## Your instructions
What is needed here is a word-for-word copy of all the entries below.

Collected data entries

Lemma heart_rate_output_all_written_witness :
  beats_change (-1) [(1000, beat7); (1500, beat8)] = true
  ∧ heart_rate_output 400 [(1000, beat7); (1500, beat8)]
    = (λ page, HeartRateSpec.from_data page.2 (stamp 400 page.1))
        <$> [(1000, beat7); (1500, beat8)].
Proof.
  split; [reflexivity |].
  exact (heart_rate_output_all_written 400 [(1000, beat7); (1500, beat8)] eq_refl).
Defined.

(** X23.  Every record written stems from one of the pages delivered: it
    is of kind [heart_rate], carries that page's four readings, and its
    metadata give the unit [ns], the callback's [datum] and the time of
    the delivery less [datum]. *)
Theorem heart_rate_output_provenance (datum : Z) (pages : list (Z * HeartRateData))
    (record : HeartRateSpec.t) :
  record ∈ heart_rate_output datum pages →
  ∃ now data,
    (now, data) ∈ pages
    ∧ record
      = {| HeartRateSpec.kind := "heart_rate";
           HeartRateSpec.metadata :=
             {| Metadata.time := {| Metadata.unit := "ns"; Metadata.datum := datum;
                                    Metadata.diff := now - datum |} |};
           HeartRateSpec.data :=
             {| HeartRateSpec.bpm := heart_rate data;
                HeartRateSpec.beat := beat_count data;
                HeartRateSpec.time :=
                  {| HeartRateSpec.cur := beat_time data;
                     HeartRateSpec.prev := previous_heart_beat_time data |} |} |}.
Proof.
  unfold heart_rate_output. generalize (-1).
  induction pages as [|[now data] rest IH]; intros last Hin.
  { by apply elem_of_nil in Hin. }
  rewrite log_pages_cons in Hin.
  destruct (last =? beat_count data)%Z.
  - destruct (IH _ Hin) as (now' & data' & Hpage & ->).
    exists now', data'. split; [apply elem_of_cons; by right | done].
  - apply elem_of_cons in Hin as [-> | Hin].
    + exists now, data. split; [apply elem_of_cons; by left | done].
    + destruct (IH _ Hin) as (now' & data' & Hpage & ->).
      exists now', data'. split; [apply elem_of_cons; by right | done].
Qed.

Lemma heart_rate_output_provenance_witness :
  HeartRateSpec.from_data beat8 (stamp 400 1500) ∈ heart_rate_output 400 sample_pages
  ∧ ∃ now data,
      (now, data) ∈ sample_pages
      ∧ HeartRateSpec.from_data beat8 (stamp 400 1500)
        = {| HeartRateSpec.kind := "heart_rate";
             HeartRateSpec.metadata :=
               {| Metadata.time := {| Metadata.unit := "ns"; Metadata.datum := 400;
                                      Metadata.diff := now - 400 |} |};
             HeartRateSpec.data :=
               {| HeartRateSpec.bpm := heart_rate data;
                  HeartRateSpec.beat := beat_count data;
                  HeartRateSpec.time :=
                    {| HeartRateSpec.cur := beat_time data;
                       HeartRateSpec.prev := previous_heart_beat_time data |} |} |}.
Proof.
  assert (H : HeartRateSpec.from_data beat8 (stamp 400 1500)
              ∈ heart_rate_output 400 sample_pages).
  { change (heart_rate_output 400 sample_pages)
      with [HeartRateSpec.from_data beat7 (stamp 400 1000);
            HeartRateSpec.from_data beat8 (stamp 400 1500)].
    apply elem_of_cons; right. apply elem_of_cons; by left. }
  split; [exact H |].
  exact (heart_rate_output_provenance 400 sample_pages _ H).
Defined.

(** ** The command line *)

Lemma contains_split1 c s :
  contains c s = true → ∃ key value, split1 c s = [key; value].
Proof.
  induction s as [|a s IH]; cbn; [discriminate |].
  destruct (Ascii.eqb a c); [eauto |].
  intros Hc. destruct (IH Hc) as (key & value & ->). eauto.
Qed.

## Result below
Lemma heart_rate_output_all_written_witness :
  beats_change (-1) [(1000, beat7); (1500, beat8)] = true
  ∧ heart_rate_output 400 [(1000, beat7); (1500, beat8)]
    = (λ page, HeartRateSpec.from_data page.2 (stamp 400 page.1))
        <$> [(1000, beat7); (1500, beat8)].
Proof.
  split; [reflexivity |].
  exact (heart_rate_output_all_written 400 [(1000, beat7); (1500, beat8)] eq_refl).
Defined.

(** X23.  Every record written stems from one of the pages delivered: it
    is of kind [heart_rate], carries that page's four readings, and its
    metadata give the unit [ns], the callback's [datum] and the time of
    the delivery less [datum]. *)
Theorem heart_rate_output_provenance (datum : Z) (pages : list (Z * HeartRateData))
    (record : HeartRateSpec.t) :
  record ∈ heart_rate_output datum pages →
  ∃ now data,
    (now, data) ∈ pages
    ∧ record
      = {| HeartRateSpec.kind := "heart_rate";
           HeartRateSpec.metadata :=
             {| Metadata.time := {| Metadata.unit := "ns"; Metadata.datum := datum;
                                    Metadata.diff := now - datum |} |};
           HeartRateSpec.data :=
             {| HeartRateSpec.bpm := heart_rate data;
                HeartRateSpec.beat := beat_count data;
                HeartRateSpec.time :=
                  {| HeartRateSpec.cur := beat_time data;
                     HeartRateSpec.prev := previous_heart_beat_time data |} |} |}.
Proof.
  unfold heart_rate_output. generalize (-1).
  induction pages as [|[now data] rest IH]; intros last Hin.
  { by apply elem_of_nil in Hin. }
  rewrite log_pages_cons in Hin.
  destruct (last =? beat_count data)%Z.
  - destruct (IH _ Hin) as (now' & data' & Hpage & ->).
    exists now', data'. split; [apply elem_of_cons; by right | done].
  - apply elem_of_cons in Hin as [-> | Hin].
    + exists now, data. split; [apply elem_of_cons; by left | done].
    + destruct (IH _ Hin) as (now' & data' & Hpage & ->).
      exists now', data'. split; [apply elem_of_cons; by right | done].
Qed.

Lemma heart_rate_output_provenance_witness :
  HeartRateSpec.from_data beat8 (stamp 400 1500) ∈ heart_rate_output 400 sample_pages
  ∧ ∃ now data,
      (now, data) ∈ sample_pages
      ∧ HeartRateSpec.from_data beat8 (stamp 400 1500)
        = {| HeartRateSpec.kind := "heart_rate";
             HeartRateSpec.metadata :=
               {| Metadata.time := {| Metadata.unit := "ns"; Metadata.datum := 400;
                                      Metadata.diff := now - 400 |} |};
             HeartRateSpec.data :=
               {| HeartRateSpec.bpm := heart_rate data;
                  HeartRateSpec.beat := beat_count data;
                  HeartRateSpec.time :=
                    {| HeartRateSpec.cur := beat_time data;
                       HeartRateSpec.prev := previous_heart_beat_time data |} |} |}.
Proof.
  assert (H : HeartRateSpec.from_data beat8 (stamp 400 1500)
              ∈ heart_rate_output 400 sample_pages).
  { change (heart_rate_output 400 sample_pages)
      with [HeartRateSpec.from_data beat7 (stamp 400 1000);
            HeartRateSpec.from_data beat8 (stamp 400 1500)].
    apply elem_of_cons; right. apply elem_of_cons; by left. }
  split; [exact H |].
  exact (heart_rate_output_provenance 400 sample_pages _ H).
Defined.

(** ** The command line *)

Lemma contains_split1 c s :
  contains c s = true → ∃ key value, split1 c s = [key; value].
Proof.
  induction s as [|a s IH]; cbn; [discriminate |].
  destruct (Ascii.eqb a c); [eauto |].
  intros Hc. destruct (IH Hc) as (key & value & ->). eauto.
Qed.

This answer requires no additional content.